• WORK REQUIRED
Find the string "congruence" in the records and copy each line where it occurs.

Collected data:
Lemma moves_log_ok t e e' s s' : log_ok s → moves t e e' s s' → log_ok s'.
Proof.
  intros [Ho Hd Hs] Hm. destruct Hm as [Hold Hnew Hsub Hph _ Hcom _ Hdep _ _ _ Hy (evs & Hem & Hq)].
  assert (Hl : log s' = log s ++ evs) by (unfold log; by rewrite Hy, Hq, app_assoc).
  assert (Hst : ∀ t' x, dget t' (executions s') = Some x →
    ∃ y, dget t' (executions s) = Some y ∧ subtask y = subtask x).
  { intros t' x. rewrite Hnew, dget_dset. case_decide; [intros; simplify_eq|]; eauto. }
  specialize (Hs t e Hold) as Hst'.
  assert (Hevs : (evs = [] ∧ exec_phase e' ≠ Running ∧ exec_phase e' ≠ Ended) ∨
    (exec_phase e' = Running ∧ ∃ name descr, evs = [SubtaskStarted t name descr]) ∨
    (exec_phase e' = Ended ∧ ∃ success err, evs = [SubtaskCompleted t success err])).
  { destruct (exec_phase e'); simpl in Hem; auto; left; split_and!; done. }
  assert (Hother : ∀ t', t' ≠ t → events_of t' (log s') = events_of t' (log s)).
  { intros t' Hne. rewrite Hl. destruct Hevs as [[-> _]|[(_ & nm & ds & ->)|(_ & a & b & ->)]];
      rewrite ?app_nil_r, ?events_snoc; try done; simpl; rewrite decide_False by congruence; by rewrite app_nil_r. }
  constructor.
  - destruct Hevs as [[-> _]|[(Hr & nm & ds & ->)|(_ & a & b & ->)]].
    + rewrite app_nil_r in Hl. by eapply order_same.
    + eapply order_snoc; [exact Ho|exact Hl|exact Hst|]. intros t' ? ? [= -> _ _] x Hx d Hin.
      rewrite Hold in Hx. simplify_eq. apply Hd, Hdep; [by rewrite Hr|done].
    + eapply order_snoc; [exact Ho|exact Hl|exact Hst|done].
  - intros d [Hin|[-> He]]%Hcom; rewrite Hl.
    + destruct (Hd d Hin) as (a & b & ?). exists a, b. set_solver.
    + destruct Hevs as [(_ & _ & ?)|[(Hr & _)|(_ & a & b & ->)]]; [done|congruence|].
      exists a, b. set_solver.
  - intros t' x Hx. destruct (decide (t' = t)) as [->|Hne].
    2:{ rewrite Hnew, dget_dset, decide_False in Hx by done. rewrite Hother by done. by apply Hs. }
    rewrite Hnew, dget_dset, decide_True in Hx by done. simplify_eq. rewrite Hl.
    destruct Hevs as [(-> & Hn1 & Hn2)|[(Hr & nm & ds & ->)|(Hr & a & b & ->)]].
    + rewrite app_nil_r. destruct (exec_phase e), (exec_phase x); try done.
    + rewrite events_snoc. cbn [task_of]. rewrite decide_True by done. rewrite Hr in *.
      destruct (exec_phase e); try done; simpl in Hst'; rewrite Hst'; by exists nm, ds, [].
    + rewrite events_snoc. cbn [task_of]. rewrite decide_True by done. rewrite Hr in *.
      destruct (exec_phase e); try done. destruct Hst' as (nm & ds & rs & -> & Hrs). by exists nm, ds, rs, a, b.
Qed.
(** * Disabled tools *)

Definition EDIT_TOOLS : list string := ["edit"; "write"; "patch"; "multiedit"].
Definition tool_permission (tool : string) : string :=
  if decide (tool ∈ EDIT_TOOLS) then "edit" else tool.
Definition tool_disabled (ruleset : list PermissionRule) (tool : string) : bool :=
  match List.find (λ r, fnmatch (tool_permission tool) (permission r)) (reverse ruleset) with
  | Some r => bool_decide (pattern r = "*") && bool_decide (action r = DENY)
  | None => false
  end.
(** The set as the list of its elements in the order they are added. *)
Definition get_disabled_tools (tools : list string) (ruleset : list PermissionRule) : list string :=
  foldl (λ acc t, if tool_disabled ruleset t then set_add t acc else acc) [] tools.

(** * Rule sets *)

Definition default_ruleset : list PermissionRule :=
  [ rule "*" "*" ALLOW; rule "doom_loop" "*" ASK; rule "external_directory" "*" ASK;
    rule "read" "*.env" ASK; rule "read" "*.env.*" ASK; rule "read" "*.env.example" ALLOW;
    rule "question" "*" DENY ].

Definition explore_mode_ruleset : list PermissionRule :=
  [ rule "edit" "*" DENY; rule "write" "*" DENY; rule "patch" "*" DENY;
    rule "multiedit" "*" DENY; rule "bash" "*" DENY; rule "code_executor" "*" DENY;
    rule "read" "*" ALLOW; rule "glob" "*" ALLOW; rule "grep" "*" ALLOW;
    rule "memory_search" "*" ALLOW; rule "entity_lookup" "*" ALLOW;
    rule "episode_retrieval" "*" ALLOW; rule "graph_query" "*" ALLOW;
    rule "web_search" "*" ALLOW; rule "web_scrape" "*" ALLOW;
    rule "memory_create" "*" DENY; rule "ask_clarification" "*" DENY;
    rule "ask_decision" "*" DENY;
    rule "*" "bash" DENY; rule "*" "write" DENY; rule "*" "file_write" DENY;
    rule "*" "edit" DENY; rule "*" "patch" DENY; rule "*" "execute" DENY ].

Definition sandbox_mcp_ruleset : list PermissionRule :=
  [ rule "*" "*" ASK;
    rule "read" "read" ALLOW; rule "read" "file_read" ALLOW; rule "read" "list_files" ALLOW;
    rule "read" "cat" ALLOW; rule "read" "grep" ALLOW; rule "read" "glob" ALLOW;
    rule "read" "find" ALLOW;
    rule "write" "write" ASK; rule "write" "file_write" ASK; rule "write" "write_file" ASK;
    rule "write" "create_file" ASK; rule "write" "edit_file" ASK;
    rule "write" "delete_file" ASK; rule "write" "edit" ASK; rule "write" "patch" ASK;
    rule "bash" "bash" ASK; rule "bash" "execute" ASK; rule "bash" "run" ASK;
    rule "bash" "python" ASK; rule "bash" "sh" ASK; rule "bash" "shell" ASK ].

(** * Sandbox tools *)

Definition read_tools : list string :=
  ["file_read"; "read_file"; "list_files"; "cat"; "grep"; "glob"; "find"; "ls"; "dir"].
Definition write_tools : list string :=
  ["file_write"; "write_file"; "create_file"; "edit_file"; "delete_file"; "remove"; "rm"; "mv";
   "rename"; "mkdir"; "touch"].
Definition execute_tools : list string :=
  ["bash"; "execute"; "run_command"; "python"; "node"; "sh"; "shell"].
(** [str.lower] on ASCII. *)
Definition lower_char (c : ascii) : ascii :=
  let n := nat_of_ascii c in
  if (65 <=? n) && (n <=? 90) then ascii_of_nat (n + 32) else c.
Fixpoint lower (s : string) : string :=
  match s with EmptyString => EmptyString | String c s' => String (lower_char c) (lower s') end.
Definition classify_sandbox_tool_permission (tool_name : string) : string :=
  let t := lower tool_name in
  if decide (t ∈ read_tools) then "read"
  else if decide (t ∈ write_tools) then "write"
  else if decide (t ∈ execute_tools) then "bash"
  else "ask".

(** * The last match decides *)

Lemma split_colon_spec s k v : split_colon s = Some (k, v) → s = (k +:+ ":" +:+ v)%string.
Proof.
  revert k. induction s as [|c s IH]; intros k H; [done|]. simpl in H.
  destruct (decide (c = ":"%char)) as [->|Hc]; [by simplify_eq|].
  assert (H' : match split_colon s with Some (k, v) => Some (String c k, v) | None => None end
               = Some (k, v)) by (destruct c as [[] [] [] [] [] [] [] []]; (exact H || done)).
  destruct (split_colon s) as [[k' v']|]; simplify_eq. by rewrite (IH k').
Qed.

Lemma find_app {A} (f : A → bool) l k :
  List.find f (l ++ k) = match List.find f l with Some x => Some x | None => List.find f k end.
Proof. induction l as [|x l IH]; simpl; [done|]. by destruct (f x). Qed.

(** [find] on the reversed list is the last index that satisfies [f]. *)
Lemma find_reverse_last {A} (f : A → bool) l x :
  List.find f (reverse l) = Some x ↔
  ∃ l1 l2, l = l1 ++ x :: l2 ∧ f x = true ∧ ∀ y, y ∈ l2 → f y = false.
Proof.
  induction l as [|y l IH] using rev_ind; [split; [done|by intros ([] & ? & ? & _)]|].
  rewrite reverse_snoc. simpl. destruct (f y) eqn:Hy.
  - split; [intros [= <-]; exists l, []; by repeat split; [|set_solver]|].
    intros (l1 & l2 & He & Hx & Hn). destruct l2 as [|z l2 _] using rev_ind.
    + by apply app_inj_tail in He as [_ ->].
    + rewrite app_comm_cons, app_assoc in He. apply app_inj_tail in He as [_ <-].
      rewrite Hn in Hy by set_solver. done.
  - rewrite IH. split; intros (l1 & l2 & He & Hx & Hn).
    + exists l1, (l2 ++ [y]). subst. rewrite <-app_assoc. repeat split; [done|].
      intros z [Hz|Hz]%elem_of_app; [auto|]. apply list_elem_of_singleton in Hz. by subst.
    + destruct l2 as [|z l2 _] using rev_ind.
      * apply app_inj_tail in He as [_ <-]. congruence.
      * rewrite app_comm_cons, app_assoc in He. apply app_inj_tail in He as [-> _].
        exists l1, l2. repeat split; [done|]. intros; apply Hn. set_solver.
Qed.
Lemma find_reverse_none {A} (f : A → bool) l :
  List.find f (reverse l) = None ↔ ∀ y, y ∈ l → f y = false.
Proof. rewrite find_None_all. setoid_rewrite elem_of_reverse. done. Qed.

• ANSWER TO THIS TASK
      rewrite ?app_nil_r, ?events_snoc; try done; simpl; rewrite decide_False by congruence; by rewrite app_nil_r. }
    + destruct Hevs as [(_ & _ & ?)|[(Hr & _)|(_ & a & b & ->)]]; [done|congruence|].
      * apply app_inj_tail in He as [_ <-]. congruence.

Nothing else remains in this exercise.